Saved data entries:
BEGIN
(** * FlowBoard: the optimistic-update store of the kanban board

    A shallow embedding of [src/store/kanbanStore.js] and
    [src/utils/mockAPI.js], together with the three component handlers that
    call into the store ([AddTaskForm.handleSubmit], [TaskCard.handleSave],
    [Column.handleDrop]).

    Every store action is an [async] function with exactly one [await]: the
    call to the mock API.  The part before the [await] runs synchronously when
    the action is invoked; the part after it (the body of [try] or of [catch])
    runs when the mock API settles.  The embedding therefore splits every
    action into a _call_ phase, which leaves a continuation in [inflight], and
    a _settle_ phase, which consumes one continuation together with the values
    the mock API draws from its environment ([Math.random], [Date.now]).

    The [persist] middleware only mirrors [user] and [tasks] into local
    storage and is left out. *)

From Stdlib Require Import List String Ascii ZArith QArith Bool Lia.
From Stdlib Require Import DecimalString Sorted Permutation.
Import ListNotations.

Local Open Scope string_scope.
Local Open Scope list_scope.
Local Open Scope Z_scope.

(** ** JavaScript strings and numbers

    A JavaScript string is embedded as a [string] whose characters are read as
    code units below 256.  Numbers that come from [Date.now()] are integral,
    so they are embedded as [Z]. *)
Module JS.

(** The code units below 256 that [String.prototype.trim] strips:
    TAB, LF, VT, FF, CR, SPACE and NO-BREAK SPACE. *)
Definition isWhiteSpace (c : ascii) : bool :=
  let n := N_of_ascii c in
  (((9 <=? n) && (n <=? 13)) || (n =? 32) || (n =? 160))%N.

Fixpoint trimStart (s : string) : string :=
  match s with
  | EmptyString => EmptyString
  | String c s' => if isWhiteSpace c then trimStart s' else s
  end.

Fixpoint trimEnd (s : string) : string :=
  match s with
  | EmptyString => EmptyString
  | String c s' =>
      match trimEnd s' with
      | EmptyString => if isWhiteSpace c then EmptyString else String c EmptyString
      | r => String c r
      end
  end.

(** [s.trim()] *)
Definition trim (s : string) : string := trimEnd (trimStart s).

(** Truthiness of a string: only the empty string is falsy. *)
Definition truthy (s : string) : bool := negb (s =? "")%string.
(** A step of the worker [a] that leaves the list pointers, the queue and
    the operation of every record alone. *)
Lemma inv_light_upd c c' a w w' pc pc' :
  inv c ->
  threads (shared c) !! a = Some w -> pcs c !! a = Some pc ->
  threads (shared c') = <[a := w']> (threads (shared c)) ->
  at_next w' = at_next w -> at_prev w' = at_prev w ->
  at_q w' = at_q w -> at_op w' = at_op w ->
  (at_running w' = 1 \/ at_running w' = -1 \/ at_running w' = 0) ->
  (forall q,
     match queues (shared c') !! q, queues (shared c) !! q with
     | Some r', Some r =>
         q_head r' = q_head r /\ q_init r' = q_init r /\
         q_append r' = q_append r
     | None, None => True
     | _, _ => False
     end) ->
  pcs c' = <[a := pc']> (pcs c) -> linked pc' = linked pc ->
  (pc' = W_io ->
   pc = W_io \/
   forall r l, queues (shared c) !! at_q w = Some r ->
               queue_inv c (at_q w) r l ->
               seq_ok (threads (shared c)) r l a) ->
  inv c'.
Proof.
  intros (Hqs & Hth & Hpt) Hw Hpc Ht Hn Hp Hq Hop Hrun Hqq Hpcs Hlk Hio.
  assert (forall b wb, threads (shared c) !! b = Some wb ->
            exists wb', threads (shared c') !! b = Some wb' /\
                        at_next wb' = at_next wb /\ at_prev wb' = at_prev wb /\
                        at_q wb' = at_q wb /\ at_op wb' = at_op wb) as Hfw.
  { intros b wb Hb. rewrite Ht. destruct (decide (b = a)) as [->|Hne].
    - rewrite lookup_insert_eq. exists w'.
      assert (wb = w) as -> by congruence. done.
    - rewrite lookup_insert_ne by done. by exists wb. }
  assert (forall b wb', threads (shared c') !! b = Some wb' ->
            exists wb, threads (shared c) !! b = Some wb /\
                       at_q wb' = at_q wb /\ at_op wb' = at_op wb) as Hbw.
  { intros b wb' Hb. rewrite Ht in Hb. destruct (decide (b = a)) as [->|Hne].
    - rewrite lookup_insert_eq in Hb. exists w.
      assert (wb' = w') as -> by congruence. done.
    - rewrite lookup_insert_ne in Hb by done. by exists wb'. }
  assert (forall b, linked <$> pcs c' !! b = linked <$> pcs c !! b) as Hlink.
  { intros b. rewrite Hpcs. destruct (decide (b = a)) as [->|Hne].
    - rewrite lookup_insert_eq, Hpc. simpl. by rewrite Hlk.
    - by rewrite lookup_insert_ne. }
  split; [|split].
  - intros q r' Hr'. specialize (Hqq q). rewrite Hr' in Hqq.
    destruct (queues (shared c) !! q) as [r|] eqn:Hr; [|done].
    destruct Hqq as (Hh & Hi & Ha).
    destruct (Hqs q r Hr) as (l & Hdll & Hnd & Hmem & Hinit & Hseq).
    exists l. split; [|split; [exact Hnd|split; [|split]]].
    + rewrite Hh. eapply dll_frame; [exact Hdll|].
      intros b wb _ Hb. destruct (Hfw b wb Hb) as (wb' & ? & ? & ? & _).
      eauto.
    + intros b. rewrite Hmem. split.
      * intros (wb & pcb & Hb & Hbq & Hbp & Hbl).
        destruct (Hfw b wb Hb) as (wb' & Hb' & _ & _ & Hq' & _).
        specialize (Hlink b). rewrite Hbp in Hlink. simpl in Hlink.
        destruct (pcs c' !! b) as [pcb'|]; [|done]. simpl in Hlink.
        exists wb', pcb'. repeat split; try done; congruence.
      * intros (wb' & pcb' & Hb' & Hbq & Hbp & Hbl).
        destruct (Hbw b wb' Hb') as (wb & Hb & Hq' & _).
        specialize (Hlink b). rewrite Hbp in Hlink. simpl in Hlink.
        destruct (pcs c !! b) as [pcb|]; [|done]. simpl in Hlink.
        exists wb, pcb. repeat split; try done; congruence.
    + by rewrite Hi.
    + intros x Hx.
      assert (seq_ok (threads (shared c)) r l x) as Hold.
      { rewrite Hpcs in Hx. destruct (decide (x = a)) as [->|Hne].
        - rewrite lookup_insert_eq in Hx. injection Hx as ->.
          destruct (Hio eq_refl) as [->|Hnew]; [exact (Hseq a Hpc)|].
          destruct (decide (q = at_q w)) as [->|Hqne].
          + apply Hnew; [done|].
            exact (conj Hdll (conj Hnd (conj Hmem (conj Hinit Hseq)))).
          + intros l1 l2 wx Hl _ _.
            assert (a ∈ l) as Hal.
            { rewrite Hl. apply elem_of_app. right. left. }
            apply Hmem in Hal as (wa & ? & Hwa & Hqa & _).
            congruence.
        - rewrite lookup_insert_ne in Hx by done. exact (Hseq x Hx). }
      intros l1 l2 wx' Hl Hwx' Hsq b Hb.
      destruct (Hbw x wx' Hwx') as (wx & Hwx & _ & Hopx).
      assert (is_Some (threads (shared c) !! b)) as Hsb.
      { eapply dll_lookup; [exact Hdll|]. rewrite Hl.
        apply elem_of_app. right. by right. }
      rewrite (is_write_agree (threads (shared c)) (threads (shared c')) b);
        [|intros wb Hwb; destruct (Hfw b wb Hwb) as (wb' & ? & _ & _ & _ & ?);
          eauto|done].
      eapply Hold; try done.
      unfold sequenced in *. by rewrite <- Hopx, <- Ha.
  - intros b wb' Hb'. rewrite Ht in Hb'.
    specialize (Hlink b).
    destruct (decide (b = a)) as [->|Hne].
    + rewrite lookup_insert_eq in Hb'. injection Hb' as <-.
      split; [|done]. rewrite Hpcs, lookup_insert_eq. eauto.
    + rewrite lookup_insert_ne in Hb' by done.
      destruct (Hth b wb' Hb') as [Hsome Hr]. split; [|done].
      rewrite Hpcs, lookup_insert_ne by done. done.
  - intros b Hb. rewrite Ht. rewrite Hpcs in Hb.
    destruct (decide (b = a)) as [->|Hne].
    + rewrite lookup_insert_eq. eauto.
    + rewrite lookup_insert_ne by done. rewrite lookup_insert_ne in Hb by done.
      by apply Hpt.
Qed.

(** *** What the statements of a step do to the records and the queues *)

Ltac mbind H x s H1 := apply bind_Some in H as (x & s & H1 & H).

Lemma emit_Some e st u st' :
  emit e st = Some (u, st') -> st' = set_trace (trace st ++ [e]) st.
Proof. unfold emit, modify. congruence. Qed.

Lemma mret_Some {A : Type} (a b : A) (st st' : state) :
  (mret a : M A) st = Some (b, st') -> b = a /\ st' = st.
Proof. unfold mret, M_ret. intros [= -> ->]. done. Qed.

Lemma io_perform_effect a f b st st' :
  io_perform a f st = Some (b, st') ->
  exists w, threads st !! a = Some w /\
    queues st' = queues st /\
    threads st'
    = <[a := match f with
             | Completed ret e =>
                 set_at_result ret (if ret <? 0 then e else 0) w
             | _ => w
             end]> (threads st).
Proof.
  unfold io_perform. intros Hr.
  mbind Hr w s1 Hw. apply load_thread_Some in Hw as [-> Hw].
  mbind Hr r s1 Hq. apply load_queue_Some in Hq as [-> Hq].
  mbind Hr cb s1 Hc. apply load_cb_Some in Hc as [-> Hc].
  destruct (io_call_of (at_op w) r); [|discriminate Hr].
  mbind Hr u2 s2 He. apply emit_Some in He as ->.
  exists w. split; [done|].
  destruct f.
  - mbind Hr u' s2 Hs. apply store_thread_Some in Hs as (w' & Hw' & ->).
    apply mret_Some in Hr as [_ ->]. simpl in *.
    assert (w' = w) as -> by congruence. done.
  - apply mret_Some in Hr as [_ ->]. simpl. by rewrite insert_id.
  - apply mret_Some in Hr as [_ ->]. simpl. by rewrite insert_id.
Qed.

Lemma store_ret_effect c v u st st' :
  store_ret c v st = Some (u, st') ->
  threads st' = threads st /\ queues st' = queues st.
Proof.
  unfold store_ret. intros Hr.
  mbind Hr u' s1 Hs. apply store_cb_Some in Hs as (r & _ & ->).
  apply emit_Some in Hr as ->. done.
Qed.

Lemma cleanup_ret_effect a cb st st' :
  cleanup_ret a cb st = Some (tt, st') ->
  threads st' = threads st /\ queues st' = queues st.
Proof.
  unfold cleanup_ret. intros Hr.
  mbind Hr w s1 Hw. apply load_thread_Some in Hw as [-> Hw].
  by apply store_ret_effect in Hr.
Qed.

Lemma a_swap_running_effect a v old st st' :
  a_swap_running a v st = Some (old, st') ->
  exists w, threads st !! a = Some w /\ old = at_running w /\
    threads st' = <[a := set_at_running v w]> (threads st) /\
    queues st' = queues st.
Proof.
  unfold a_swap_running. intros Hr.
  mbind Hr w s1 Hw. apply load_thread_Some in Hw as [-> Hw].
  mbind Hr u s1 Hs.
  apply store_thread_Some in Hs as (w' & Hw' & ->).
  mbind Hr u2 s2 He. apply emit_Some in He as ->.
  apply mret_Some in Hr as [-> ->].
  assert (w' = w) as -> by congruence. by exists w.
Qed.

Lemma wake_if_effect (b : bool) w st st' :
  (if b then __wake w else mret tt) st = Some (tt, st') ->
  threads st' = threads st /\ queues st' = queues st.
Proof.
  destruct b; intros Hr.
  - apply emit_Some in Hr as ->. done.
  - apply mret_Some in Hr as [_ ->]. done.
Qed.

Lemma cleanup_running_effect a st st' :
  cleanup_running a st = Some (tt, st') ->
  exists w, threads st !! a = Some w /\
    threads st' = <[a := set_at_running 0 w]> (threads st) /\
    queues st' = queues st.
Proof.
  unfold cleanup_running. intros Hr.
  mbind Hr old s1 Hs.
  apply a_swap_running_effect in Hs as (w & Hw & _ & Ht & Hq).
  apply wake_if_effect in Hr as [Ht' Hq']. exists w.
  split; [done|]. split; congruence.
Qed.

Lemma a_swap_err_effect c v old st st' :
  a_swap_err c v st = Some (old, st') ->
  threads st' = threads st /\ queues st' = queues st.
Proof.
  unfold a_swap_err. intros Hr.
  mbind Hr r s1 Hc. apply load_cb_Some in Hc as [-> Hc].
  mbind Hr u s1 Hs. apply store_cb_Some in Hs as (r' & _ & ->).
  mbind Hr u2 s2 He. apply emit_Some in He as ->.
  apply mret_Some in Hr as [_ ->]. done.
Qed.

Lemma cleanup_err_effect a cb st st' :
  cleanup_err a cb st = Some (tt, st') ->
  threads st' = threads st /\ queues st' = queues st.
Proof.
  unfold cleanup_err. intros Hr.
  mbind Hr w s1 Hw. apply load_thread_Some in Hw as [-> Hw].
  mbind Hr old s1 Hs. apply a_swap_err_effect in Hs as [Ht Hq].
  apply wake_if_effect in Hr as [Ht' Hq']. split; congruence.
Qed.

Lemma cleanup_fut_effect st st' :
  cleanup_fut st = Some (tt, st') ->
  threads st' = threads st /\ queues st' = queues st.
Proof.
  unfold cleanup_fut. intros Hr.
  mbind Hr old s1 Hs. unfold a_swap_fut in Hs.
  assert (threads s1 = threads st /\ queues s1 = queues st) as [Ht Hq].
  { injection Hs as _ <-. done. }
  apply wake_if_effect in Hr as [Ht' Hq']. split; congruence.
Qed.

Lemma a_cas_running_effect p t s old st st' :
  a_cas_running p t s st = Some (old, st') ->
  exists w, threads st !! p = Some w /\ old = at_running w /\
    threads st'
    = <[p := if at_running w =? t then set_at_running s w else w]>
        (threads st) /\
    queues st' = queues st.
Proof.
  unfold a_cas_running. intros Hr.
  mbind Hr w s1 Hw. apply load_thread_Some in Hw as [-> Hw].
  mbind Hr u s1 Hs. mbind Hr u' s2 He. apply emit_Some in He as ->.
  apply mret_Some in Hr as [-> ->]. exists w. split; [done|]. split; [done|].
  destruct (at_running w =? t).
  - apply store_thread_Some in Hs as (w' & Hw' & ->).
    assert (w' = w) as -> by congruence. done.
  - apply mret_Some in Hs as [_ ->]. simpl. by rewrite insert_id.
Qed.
END
__Exercise instructions__: Lines above that contain the string "repeat" make up the answer.

__Answer__:
        exists wb', pcb'. repeat split; try done; congruence.
        exists wb, pcb. repeat split; try done; congruence.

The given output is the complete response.